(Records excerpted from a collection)
◆ ◆ ◆ ◆ ◆ ◆ ◆

(** ** What two calls at a time break *)

(** The look for an earlier bonus and the insert are not one transaction: two
    requests for one first deposit that both look before either grants are both
    granted the bonus, whatever the deposit is. *)
Theorem first_deposit_race now a b uid x t :
  (forall id i, it_incentives t !! id = Some i -> in_UserID i = uid ->
     in_Type i <> IncentiveTypeFirstDeposit) ->
  it_incentives t !! a = None -> it_incentives t !! b = None -> a <> b ->
  f64_lt x f64_zero = false ->
  exists t' ia ib,
    (do! first_deposit_free uid in
     do! first_deposit_free uid in
     let! ga := first_deposit_grant now a uid x in
     let! gb := first_deposit_grant now b uid x in gret (ga, gb)) (connection t) =
      (Ok (ia, ib), connection t') /\
    it_incentives t' !! a = Some (incentive_row ia now) /\
    it_incentives t' !! b = Some (incentive_row ib now) /\
    grant_key ia = grant_key ib /\ grant_key ia = Some (Some uid, IncentiveTypeFirstDeposit, None).
Proof.
  intros Hnone Ha Hb Hab Hx. set (c := stored_config t).
  set (g id := pending_incentive id uid IncentiveTypeFirstDeposit (ic_FirstDepositBonus c)
    (ic_FirstDepositCurrency c) None None now).
  exists (granted (g b) now (granted (g a) now t)), (g a), (g b).
  unfold gbind. rewrite !free_clean by done. cbv beta iota.
  rewrite first_grant_clean by done. cbv beta iota zeta.
  rewrite first_grant_clean; [|by cbn; rewrite lookup_insert_ne|done]. cbv beta iota zeta.
  split; [done|]. cbn. rewrite lookup_insert_ne, !lookup_insert_eq by done. done.
Qed.
(** The reward of a circle is stored under the text the library prints for its
    identifier and looked for under the text of the request: a user who spells the
    identifier differently is rewarded twice for one circle. *)
Theorem completion_granted_twice now a b userID circleID uid cid t :
  uuid_Parse userID = Some uid -> uuid_Parse circleID = Some cid -> uuid_String cid <> circleID ->
  (forall k i, it_incentives t !! k = Some i -> in_UserID i = uid ->
     in_ReferenceID i <> Some circleID) ->
  it_incentives t !! a = None -> it_incentives t !! b = None -> a <> b ->
  exists ia ib t',
    (let! ga := GrantCircleCompletionReward now a userID circleID in
     let! gb := GrantCircleCompletionReward now b userID circleID in gret (ga, gb)) (connection t) =
      (Ok (ia, ib), connection t') /\
    it_incentives t' !! a = Some (incentive_row ia now) /\
    it_incentives t' !! b = Some (incentive_row ib now) /\
    is_Some (grant_key ia) /\ grant_key ia = grant_key ib.
Proof.
  intros Hu Hc Hne Hnone Ha Hb Hab.
  destruct (reward_clean now a userID circleID uid cid t) as (ia & Ea & Ia & Ua & Ta & Ra); try done.
  destruct (reward_clean now b userID circleID uid cid (granted ia now t)) as (ib & Eb & Ib & Ub & Tb & Rb);
    try done.
  { cbn. intros k i [[<- <-]|[_ Hk]]%lookup_insert_Some; [|by apply (Hnone k i)].
    intros _. cbn. rewrite Ra. congruence. }
  { cbn. rewrite lookup_insert_ne by congruence. done. }
  exists ia, ib, (granted ib now (granted ia now t)). unfold gbind. rewrite Ea, Eb. split; [done|]. cbn.
  rewrite Ia, Ib, lookup_insert_ne, !lookup_insert_eq by done. unfold grant_key.
  rewrite Ta, Tb, Ua, Ub, Ra, Rb. cbn. by split_and!.
Qed.
End sequences.
End incentivesinv.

◆ ◆ ◆ ◆ ◆ ◆ ◆

> WORK ORDER
Check each line of the entries for "GrantCircleCompletionReward" and copy those that have it.

> SOLUTION
    (let! ga := GrantCircleCompletionReward now a userID circleID in
     let! gb := GrantCircleCompletionReward now b userID circleID in gret (ga, gb)) (connection t) =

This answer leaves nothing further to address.